Wednesday, September 18, 2019

That Seed From Monday

Two possibilities, both advocated for strongly via email.

The first is a sycamore tree (Andrew Rawnsley):
It's a sycamore seed.  Where I grew up in England, they were extremely common.  I'm not a tree person (at all), but when I saw it, some deep-seated 40 year old memory burbled up, "sycamore!" and google confirmed.  I guess we must have looked at them at primary school or something, although I have no recollection of that.  Funny how the mind works.

The second is a maple tree (from John Brown):
Those seeds are another distinctive characteristic of maple trees along with leaf shape (as seen on the Canadian flag).  The wind catches the seed and (hopefully) pushes it some distance from the parent tree.   I grew up calling them whirlybirds. 

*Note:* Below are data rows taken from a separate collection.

(* ===== verification/CampaignShortfalls.v ===== *)
(** Where the campaign routes fall short, and sample tables that meet the invariant. *)

From Stdlib Require Import SpecFloat.
From S2P Require Import Prelude StateError JsNumber Zod CampaignSchema Rbac Auth Campaigns CampaignColumns CampaignRuns CampaignTheorems.

#[local] Open Scope Z_scope.

(** ** No campaign is created *)

Section columns.
Variable server : CampaignServer.

(** The schema gives every new campaign an [adaptive_drop_pct], and the table has no such
    column since it was renamed: [POST /api/campaigns] creates nothing, whatever it is sent,
    and a body the schema accepts ends in an internal error. *)
Theorem no_campaign_created rq body db :
  let '(r, db') := post_campaign server rq body db in
  db' = db ∧
  (checkPerm campaign_create (cp_auth rq) = None → is_Some (CampaignCreateSchema (url_text server) body) → r = CpThrown).
Proof.
  unfold post_campaign, campaign_route. destruct (checkPerm campaign_create (cp_auth rq)) as [e|] eqn:Hp; [done|].
  destruct (cp_auth rq) as [auth|] eqn:Ha; [|done]. unfold with_parsed.
  destruct (CampaignCreateSchema (url_text server) body) as [data|] eqn:Hd; [|split; [done|]; by intros _ [? ?]].
  unfold fmap, SE_fmap. rewrite (create_changes_nothing server _ _ _ _ _ Hd). by split.
Qed.

(** A patch of the percentage fails, on every campaign. *)
Theorem drop_target_unpatchable rq auth id body data db :
  cp_auth rq = Some auth → checkPerm campaign_edit (Some auth) = None →
  CampaignUpdateSchema (url_text server) body = Some data → is_Some (data !! "adaptive_drop_pct"%string) →
  is_Some (find_campaign (a_tenantId auth) id db) → patch_campaign server rq id body db = (CpThrown, db).
Proof.
  intros Ha Hp Hd Hdrop [row Hf]. unfold patch_campaign, campaign_route. rewrite Ha, Hp, Hd. unfold with_parsed, updateCampaign.
  unfold fmap, SE_fmap, mbind at 1, SE_bind at 1, asks at 1. cbn [ac_tenantId actor_of]. rewrite Hf.
  unfold transaction, write_campaign, mbind, SE_bind. by rewrite (drop_pct_refused server data Hdrop).
Qed.

(** And every campaign reads as having none. *)
Theorem drop_target_unread row : row_ok server row → ("adaptive_drop_pct"%string, VNull) ∈ serialize_fields row.
Proof.
  intros [_ Hk _]. unfold serialize_fields. apply elem_of_app. right. apply elem_of_app. left. apply list_elem_of_omap.
  exists ("adaptive_drop_pct", "adaptiveDropPct", as_number)%string. split.
  - unfold serialized_columns. repeat first [apply list_elem_of_here | apply list_elem_of_further].
  - cbn [fst snd read_as]. destruct (cr_columns row !! "adaptiveDropPct"%string) as [v|] eqn:Hv; [|done].
    apply Hk in Hv. by rewrite drop_pct_gone in Hv.
Qed.

End columns.

(** ** Sample tables *)

Definition sample_server : CampaignServer :=
  mkCampaignServer (λ n s, Z.of_nat (String.length s) <=? n) String.eqb String.leb true (λ _, true) (λ _, NaN).

#[export] Instance sample_collation : CampaignCollation sample_server.
Proof. intros s. apply String.eqb_refl. Qed.

Definition sample_value (c : Column) : JsValue :=
  if c_required c then
    match c_type c with
    | t_bool => VBool true
    | t_int _ _ => VNum (num 60)
    | t_bigint => VBig 1
    | t_decimal _ _ => VDec 100
    | t_text _ | t_long_text => VText "Spring"
    | t_enum l => VText (hd EmptyString l)
    | t_json => VTexts []
    | t_date => VDate 0
    end
  else VNull.

(** The columns of a campaign with the schema's defaults. *)
Definition sample_columns : Members :=
  default ∅ (store_columns sample_server
    (delete "adaptiveDropPct"%string (buildCampaignData (default ∅
       (CampaignCreateSchema (url_text sample_server)
          (Some (<[ "id"%string := BText "spring" ]> {[ "name"%string := BText "Spring" ]}))))))) ∪
  list_to_map ((λ c, (c_name c, sample_value c)) <$> campaign_columns).

Definition sample_row : CampaignRow := mkCampaign 1 "spring" sample_columns 0 0.

(** A body that gives a value. *)
Definition body_of (v : JsValue) : BodyValue :=
  match v with
  | VBool b => BBool b
  | VNum x => BNum x
  | VText s => BText s
  | VTexts l => BArray (BText <$> l)
  | _ => BNull
  end.

Definition default_stored (cols : Members) (a : Assignment) : bool :=
  match List.find (λ f, String.eqb (f_name f) (as_field a)) (settings_fields (url_text sample_server)) with
  | Some f =>
      bool_decide (find_column (as_column a) = None :> option Column) ||
      match f_default f with
      | Some u =>
          bool_decide (parse_field f (body_of u) = Some u) &&
          bool_decide (store_column sample_server (as_column a) (convert (as_conversion a) u) = cols !! as_column a) &&
          bool_decide (is_Some (cols !! as_column a))
      | None => false
      end
  | None => true
  end.

Lemma default_stored_settings cols :
  forallb (default_stored cols) assignments = true →
  ∀ a f, a ∈ assignments → f ∈ settings_fields (url_text sample_server) → f_name f = as_field a →
  is_Some (find_column (as_column a)) →
  ∃ v w, admitted f v ∧ store_column sample_server (as_column a) (convert (as_conversion a) v) = Some w ∧
         cols !! as_column a = Some w.
Proof.
  intros Hall a f Ha Hf Hn [c Hc]. rewrite forallb_forall in Hall. specialize (Hall a (proj1 (list_elem_of_In _ _) Ha)).
  unfold default_stored in Hall. destruct (List.find _ _) as [g|] eqn:Hg.
  - apply List.find_some in Hg as [Hg Hgn]. apply list_elem_of_In in Hg. apply String.eqb_eq in Hgn.
    assert (g = f) as -> by (apply (same_setting sample_server); [done|done|congruence]).
    rewrite bool_decide_false in Hall by congruence. cbn [orb] in Hall. destruct (f_default f) as [u|]; [|done].
    apply andb_true_iff in Hall as [[Hp%bool_decide_eq_true Hs%bool_decide_eq_true]%andb_true_iff [w Hw]%bool_decide_eq_true].
    exists u, w. split_and!; [by exists (body_of u)|by rewrite Hs|done].
  - apply list_elem_of_In in Hf. pose proof (List.find_none _ _ Hg f Hf) as Hne. cbn beta in Hne. by rewrite Hn, String.eqb_refl in Hne.
Qed.

Lemma sample_row_ok : row_ok sample_server sample_row.
Proof.
  split; cbn [cr_columns sample_row].
  - assert (H : forallb (λ c, bool_decide (is_Some (sample_columns !! c_name c))) campaign_columns = true)
      by (vm_compute; reflexivity).
    rewrite forallb_forall in H. intros c Hc. by apply list_elem_of_In, H, bool_decide_eq_true in Hc.
  - assert (H : bool_decide (map_Forall (λ k v, store_column sample_server k v = Some v) sample_columns) = true)
      by (vm_compute; reflexivity).
    apply bool_decide_eq_true in H. exact H.
  - apply default_stored_settings. vm_compute. reflexivity.
Qed.

(** A campaign with a list that was switched off; list 8 is another tenant's. *)
Definition sample_db : CampaignDb :=
  mkCampaignDb {[ (1, "spring"%string) := sample_row ]} {[ (1, "spring"%string, 7) := mkCampaignList 5 false 0 ]} ∅
    (<[ 7 := 1 ]> {[ 8 := 2 ]}) (<[ "scriptId"%string := {[ 3 ]} ]> ∅) ∅ [].

Lemma sample_db_wf : wf_campaigns sample_server sample_db.
Proof.
  split; cbn [campaign_rows campaign_lists status_overrides sample_db].
  - by intros k r [<- <-]%lookup_singleton_Some.
  - intros k r [<- <-]%lookup_singleton_Some. apply sample_row_ok.
  - intros k l x [[= <- <-] _]%lookup_singleton_Some. rewrite lookup_singleton_eq. split; [done|]. by vm_compute; eexists.
  - by intros k code x ?%lookup_empty_Some.
Qed.

Definition user_as (role : Role) : CampaignRequest :=
  mkCampaignRequest (Some (mkApiAuth 5 1 role (permsAsSet role) "j" true None AllCampaigns)) None None None 100.

Definition status_of (r : CampaignResponse) : Z :=
  match r with
  | CpFail status _ | CpCampaign status _ => status
  | CpThrown => 500
  | CpNoContent => 204
  | _ => 200
  end.

Definition column_of (id name : string) (db : CampaignDb) : option JsValue :=
  row ← find_campaign 1 id db; cr_columns row !! name.

(** ** What a patch checks *)

(** The plan has data definition and function calls refused; the code refuses neither as
    such. *)
Theorem filters_pass :
  forallb isSafeLeadFilterSql
    ["state = 'NY') OR SLEEP(5) # "; "1=1) RENAME TABLE leads TO gone"; "1) GRANT ALL ON x TO y"; "1) REPLACE INTO leads VALUES (1"]%string = true.
Proof. vm_compute. reflexivity. Qed.

(** The relations between settings are checked within a body: a patch of one side alone is
    accepted and leaves the campaign with less room than it asks for, a lock that ends before
    the call rings out, and water marks in the wrong order. *)
Theorem patch_breaks_relations :
  let patch body := patch_campaign sample_server (user_as admin) "spring" (Some body) sample_db in
  let '(r1, db1) := patch {[ "min_hopper_level"%string := BNum (num 6000) ]} in
  let '(r2, db2) := patch {[ "lock_ttl_sec"%string := BNum (num 5) ]} in
  let '(r3, db3) := patch {[ "low_water_pct"%string := BNum (num 95) ]} in
  status_of r1 = 200 ∧ column_of "spring" "minHopperLevel" db1 = Some (VNum (num 6000)) ∧
    column_of "spring" "maxHopperLevel" db1 = Some (VNum (num 5000)) ∧
  status_of r2 = 200 ∧ column_of "spring" "lockTtlSec" db2 = Some (VNum (num 5)) ∧
    column_of "spring" "dialTimeoutSec" db2 = Some (VNum (num 22)) ∧
  status_of r3 = 200 ∧ column_of "spring" "lowWaterPct" db3 = Some (VNum (num 95)) ∧
    column_of "spring" "highWaterPct" db3 = Some (VNum (num 90)).
Proof. vm_compute. by split_and!. Qed.

(** Multipliers are checked and printed with two decimals, and kept with one. *)
Theorem multiplier_rounded :
  let '(r, db') := patch_campaign sample_server (user_as admin) "spring"
                     (Some {[ "hopper_multiplier"%string := BNum (ndiv (num 5) (num 4)) ]}) sample_db in
  status_of r = 200 ∧ column_of "spring" "hopperMultiplier" db' = Some (VDec 130).
Proof. vm_compute. by split. Qed.

(** ** Links and overrides *)

(** Linking again a list that was switched off answers success and leaves it off; a clone
    switches it on; and a campaign can be given another tenant's list. *)
Theorem links_misled :
  let link l := post_list sample_server (user_as admin) "spring" (Some {[ "list_id"%string := BNum (num l) ]}) sample_db in
  let '(r1, db1) := link 7 in
  let '(r2, db2) := clone_route sample_server (user_as admin) "spring" (Some "copy"%string) (Some "Copy"%string) sample_db in
  let '(r3, db3) := link 8 in
  status_of r1 = 204 ∧ cl_active <$> campaign_lists db1 !! (1, "spring"%string, 7) = Some false ∧
  status_of r2 = 201 ∧ cl_active <$> campaign_lists db2 !! (1, "copy"%string, 7) = Some true ∧
  status_of r3 = 204 ∧ list_tenants db3 !! 8 = Some 2 ∧
    cl_priority <$> campaign_lists db3 !! (1, "spring"%string, 8) = Some 0.
Proof. vm_compute. by split_and!. Qed.

(** The body of an override names its status before the path does. *)
Theorem override_body_wins :
  let '(r, db') := put_override sample_server (user_as admin) "spring" "NA"
                     (Some {[ "status_code"%string := BText "B" ]}) sample_db in
  status_of r = 200 ∧ is_Some (status_overrides db' !! (1, "spring"%string, "B"%string)) ∧
  status_overrides db' !! (1, "spring"%string, "NA"%string) = None.
Proof. vm_compute. split_and!; [done|by eexists|done]. Qed.

(** ** Who may start a campaign *)

(** Supervisors hold the permissions to start and to pause campaigns, which no route asks for:
    starting and pausing ask for the permission to edit. *)
Theorem supervisors_cannot_start server rq auth id body db :
  cp_auth rq = Some auth → a_role auth = supervisor → a_perms auth = permsAsSet supervisor →
  hasPermission supervisor campaign_start = true ∧ hasPermission supervisor campaign_pause = true ∧
  action_route server rq id body db = (CpFail 403 "permission_denied", db) :> CampaignResponse * CampaignDb.
Proof.
  intros Ha Hr Hp. split; [done|]. split; [done|]. unfold action_route, campaign_route, checkPerm. rewrite Ha, Hr, Hp.
  assert (negb (bool_decide (campaign_edit ∈ permsAsSet supervisor)) && negb (hasPermission supervisor campaign_edit) = true) as ->
    by (vm_compute; reflexivity).
  done.
Qed.

(** ** Witnesses *)

Lemma campaign_runs_witness :
  let cs := [(user_as admin, call_patch "spring" (Some {[ "wrapup_seconds"%string := BNum (num 20) ]}));
             (user_as admin, call_clone "spring" (Some "copy"%string) (Some "Copy"%string));
             (user_as viewer, call_delete "spring")] in
  let db' := run_campaigns sample_server cs sample_db in
  wf_campaigns sample_server db' ∧ same_for 2 sample_db db' ∧
  column_of "spring" "wrapupSeconds" db' = Some (VNum (num 20)) ∧ column_of "copy" "active" db' = Some (VBool false).
Proof.
  intros cs db'. destruct (campaign_runs sample_server cs sample_db sample_db_wf) as (Hwf & Hsame & _).
  split; [exact Hwf|]. split.
  - apply Hsame. intros c auth Hin Ha. unfold cs in Hin. rewrite !elem_of_cons in Hin.
    destruct Hin as [->|[->|[->|[]%elem_of_nil]]]; injection Ha as <-; done.
  - vm_compute. by split.
Defined.

Lemma patch_campaign_outcome_witness :
  let rq := user_as admin in let body := Some {[ "wrapup_seconds"%string := BNum (num 20) ]} in
  let '(r, db') := patch_campaign sample_server rq "spring" body sample_db in
  status_of r = 200 ∧ column_of "spring" "wrapupSeconds" db' = Some (VNum (num 20)).
Proof.
  intros rq body.
  pose proof (patch_campaign_outcome sample_server rq (mkApiAuth 5 1 admin (permsAsSet admin) "j" true None AllCampaigns)
    "spring" body sample_db eq_refl eq_refl) as H.
  assert (Hd : CampaignUpdateSchema (url_text sample_server) body = Some {[ "wrapup_seconds"%string := VNum (num 20) ]})
    by (vm_compute; reflexivity).
  assert (Hs : status_of (patch_campaign sample_server rq "spring" body sample_db).1 = 200) by (vm_compute; reflexivity).
  destruct (patch_campaign sample_server rq "spring" body sample_db) as [r db']. rewrite Hd in H. cbn [fst] in Hs.
  change (find_campaign _ "spring" sample_db) with (Some sample_row) in H.
  destruct H as [(-> & _)|(row' & db1 & _ & -> & -> & _ & _ & _ & Hp & _)]; [done|]. split; [exact Hs|].
  destruct (Hp (mkAssign "wrapup_seconds" "wrapupSeconds" keep) (VNum (num 20))) as (w & Hw & Hlk);
    [unfold assignments; listed|reflexivity|].
  unfold column_of, find_campaign. cbn [campaign_rows with_audit with_campaigns].
  change (cr_tenantId sample_row, cr_id sample_row) with (1, "spring"%string).
  rewrite lookup_insert_eq. cbn [mbind option_bind]. cbn [as_column] in Hlk. rewrite Hlk, <- Hw. vm_compute. reflexivity.
Defined.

A follow-up email from John:
A few new facts I learned later yesterday:

1) Technically, those are a fruit as the seed is in a nutlet with the wing attached.  The fruit is called a samara.  
2) Several varieties of tree produce samara.  The other possibility for that configuration of samara is an ash tree.  Both can be found throughout Michigan so you might have to check the leaf structure to see if it matches a maple or an ash.
3) A few other varieties of tree produce a samara with a different configuration where the seed is in the middle instead of to one side.

A fruit! Well, everything's a fruit, nowadays. Avocados. Tomatoes. Ham.

Seeing dozens of those whirling from a tree in 30 MPH winds was a wondrous moment.